Entering edit mode
7 months ago
Ankit
▴
500
Hi everyone,
I am trying to use Diffbind for ATAC-Seq differential data analysis. Upon comparison with DESEq2 the differential peaks are quite different. Here is my code.
# ------- Diffbind -------
ss <- read.csv("/mnt/beegfs6/samplesheet.csv")
obj <- dba(sampleSheet=ss, scoreCol=5, minOverlap=1)
obj <- dba.count(obj, minOverlap=1, score=DBA_SCORE_READS, summits=FALSE, mapQCth=0)# mapQC kept 0 to match results with featurecounts default
obj <- dba.normalize(obj, method=DBA_DESEQ2, normalize = DBA_NORM_NATIVE,library = DBA_LIBSIZE_PEAKREADS) # DBA_LIBSIZE_PEAKREADS for matching results the way DESEQ2 calculate size factor using library size withing the interval
obj <- dba.contrast(obj, minMembers = 2,categories=DBA_CONDITION) # create contrast using conditions present, atleast 2 replicates should be there for each condition
obj <- dba.analyze(obj) # run in default state
# extract Differential regions , FDR < 0.05 and fold change > |2|
df_diffbind_test_all <- data.frame(dba.report(obj, method=DBA_DESEQ2, contrast = 1, th=1)) # contrast = 1, is comparison of DE vs hESC
df_diffbind_test_all0.05 <- df_diffbind_test_all %>% dplyr::filter(FDR < 0.05)

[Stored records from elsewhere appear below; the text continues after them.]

(** [done_command]: only the [ValueError] of [int] is caught; the
    [OverflowError] of an id [mark_done] cannot bind escapes. *)
Definition done_command (d : db) (args : list str) : result (db * answer) :=
  match args with
  | [] => Ok (d, Usage (py "Örnek: /done 12"))
  | first :: _ =>
    match py_int (tables W) first with
    | Raise ValueError => Ok (d, InvalidId)
    | Raise e => Raise e
    | Ok task_id =>
      _ <- sqlite_int task_id ;;
      let '(d, found) := mark_done d task_id in
      Ok (d, if found then MarkedDone task_id else Missing)
    end
  end.


(** Lines 361-371 of [snooze_command] and 725-734 of [handle_callback]: the
    task's due time, or the clock when it has none, moved by [minutes]. *)
Definition snooze_by (d : db) (task_id minutes : Z) (now : datetime)
  : result (db * answer) :=
  _ <- sqlite_int task_id ;;
  match get_task d task_id with
  | None => Ok (d, Missing)
  | Some task =>
    base <-
      match due_at task with
      | Some (c :: s) => LocalTime.from_iso_to_local W C (c :: s)
      | _ => Ok now
      end ;;
    td <- timedelta_new 0 0 0 minutes 0 ;;
    new_due <- add base td ;;
    snoozed <- snooze_task W d task_id new_due ;;
    Ok (fst snoozed, NewTime task_id new_due)
  end.

(** [snooze_command] *)
Definition snooze_command (d : db) (args : list str) (now : datetime)
  : result (db * answer) :=
  match args with
  | first :: ((_ :: _) as rest) =>
    match py_int (tables W) first with
    | Raise ValueError => Ok (d, InvalidId)
    | Raise e => Raise e
    | Ok task_id =>
      let duration_text := join (py " ") rest in
      minutes <- parse_duration W duration_text ;;
      match minutes with
      | None => Ok (d, DurationNotUnderstood)
      | Some minutes => snooze_by d task_id minutes now
      end
    end
  | _ => Ok (d, Usage (py "Örnek: /snooze 12 2 saat"))
  end.

(** [int(data.split(":", 1)[1])] under [except ValueError]; the prefix
    tested before guarantees the second part. *)
Definition picked_id (data : str) : result (option Z) :=
  match py_int (tables W) (nth 1 (split_max colon data 1) []) with
  | Raise ValueError => Ok None
  | Raise e => Raise e
  | Ok task_id => Ok (Some task_id)
  end.

(** [handle_callback]; [data] is [query.data or ""]. *)
Definition handle_callback (d : db) (data : str) (now : datetime)
  : result (db * answer) :=
  if Str.eqb data (py "delete:cancel") || Str.eqb data (py "done:cancel")
  then Ok (d, Cancelled)
  else if startswith data (py "delete_pick:") then
    picked <- picked_id data ;;
    match picked with
    | None => Ok (d, InvalidAction)
    | Some task_id =>
      _ <- sqlite_int task_id ;;
      Ok (d, Asked (_send_delete_confirmation d task_id))
    end
  else if startswith data (py "done_pick:") then
    picked <- picked_id data ;;
    match picked with
    | None => Ok (d, InvalidAction)
    | Some task_id =>
      _ <- sqlite_int task_id ;;
      Ok (d, Asked (_send_done_confirmation d task_id))
    end
  else if startswith data (py "delete:") then
    picked <- picked_id data ;;
    match picked with
    | None => Ok (d, InvalidAction)
    | Some task_id =>
      _ <- sqlite_int task_id ;;
      let '(d, found) := delete_task d task_id in
      Ok (d, if found then Deleted task_id else Missing)
    end
  else if startswith data (py "done:") then
    picked <- picked_id data ;;
    match picked with
    | None => Ok (d, InvalidAction)
    | Some task_id =>
      _ <- sqlite_int task_id ;;
      let '(d, found) := mark_done d task_id in
      Ok (d, if found then MarkedDone task_id else Missing)
    end
  else if startswith data (py "snooze:") then
    match split_max colon data 2 with
    | [_; task_id_text; minutes_text] =>
      match py_int (tables W) task_id_text with
      | Raise ValueError => Ok (d, InvalidAction)
      | Raise e => Raise e
      | Ok task_id =>
        match py_int (tables W) minutes_text with
        | Raise ValueError => Ok (d, InvalidAction)
        | Raise e => Raise e
        | Ok minutes => snooze_by d task_id minutes now
        end
      end
    | _ => Ok (d, InvalidAction)
    end
  else Ok (d, Silence).

(** The loop of [reminder_job], lines 554-577, over the rows read before it:
    each message is followed by [set_reminded]. An exception ends the job
    where it is raised; what was written before stays written. *)
Fixpoint remind_each (d : db) (chat now_iso : str) (due : list task)
  : db * list reminder * option exn :=
  match due with
  | [] => (d, [], None)
  | t :: rest =>
    let due_text :=
      match due_at t with
      | Some (c :: s) =>
        local <- LocalTime.from_iso_to_local W C (c :: s) ;;
        Ok (LocalTime.format_dt_local C (Some local))
      | _ => Ok []
      end in
    match due_text with
    | Raise e => (d, [], Some e)
    | Ok due_text =>
      let message :=
        {| to_chat := chat; about := t;
           time_text := match due_text with [] => py "Belirtilmedi" | _ => due_text end;
           keyboard := reminder_keyboard t |} in
      let d := set_reminded d (id t) now_iso in
      let '(d, sent, raised) := remind_each d chat now_iso rest in
      (d, message :: sent, raised)
    end
  end.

df_diffbind_test_de <- df_diffbind_test_all0.05 %>% dplyr::filter((Fold > 2 | Fold < -2))
# -------DESEq2 -----------
# Get count matrix from Diffbind rather than featurecounts in order to reproduce results
d_counts <- dba.peakset(obj, bRetrieve=TRUE, DataType=DBA_DATA_FRAME)
rownames(d_counts) <- paste0(d_counts$CHR, "%", d_counts$START, "%", d_counts$END)
d_counts <- d_counts[,-c(1:3)]
coldata <- data.frame(fread("coldata.txt", header = T))
rownames(coldata) <- coldata$SampleID
coldata$condition <- factor(coldata$Condition)
coldata$replicate <- factor(coldata$Replicate)
coldata <- coldata[,c(1,2,5,6)]
all(rownames(coldata) == colnames(d_counts)) #should print TRUE
d_dds <- DESeq2::DESeqDataSetFromMatrix(countData = as.matrix(d_counts), colData = coldata, design = ~ condition)
# extract results
res <- DESeq2::results(d_dds, contrast=c("condition", "DE", "hESC"))
# shrinkage for logfoldchange
res_d <- lfcShrink(d_dds, contrast=c("condition", "DE", "hESC"), res=res, type="normal") # shrinkage as diffbind does for logfoldchange
res_d$threshold <- as.logical(res_d$padj < 0.05)
res_d_fdr <- data.frame(res_d[which(res_d$threshold == TRUE),])
# logfc filter 2
res_d_de <- res_d_fdr %>% dplyr::filter((log2FoldChange > 2) | (log2FoldChange < -2))
# Comparison and the results are not same
deseq2 = 37862
diffbind = 29578
Please help. What I am not doing right?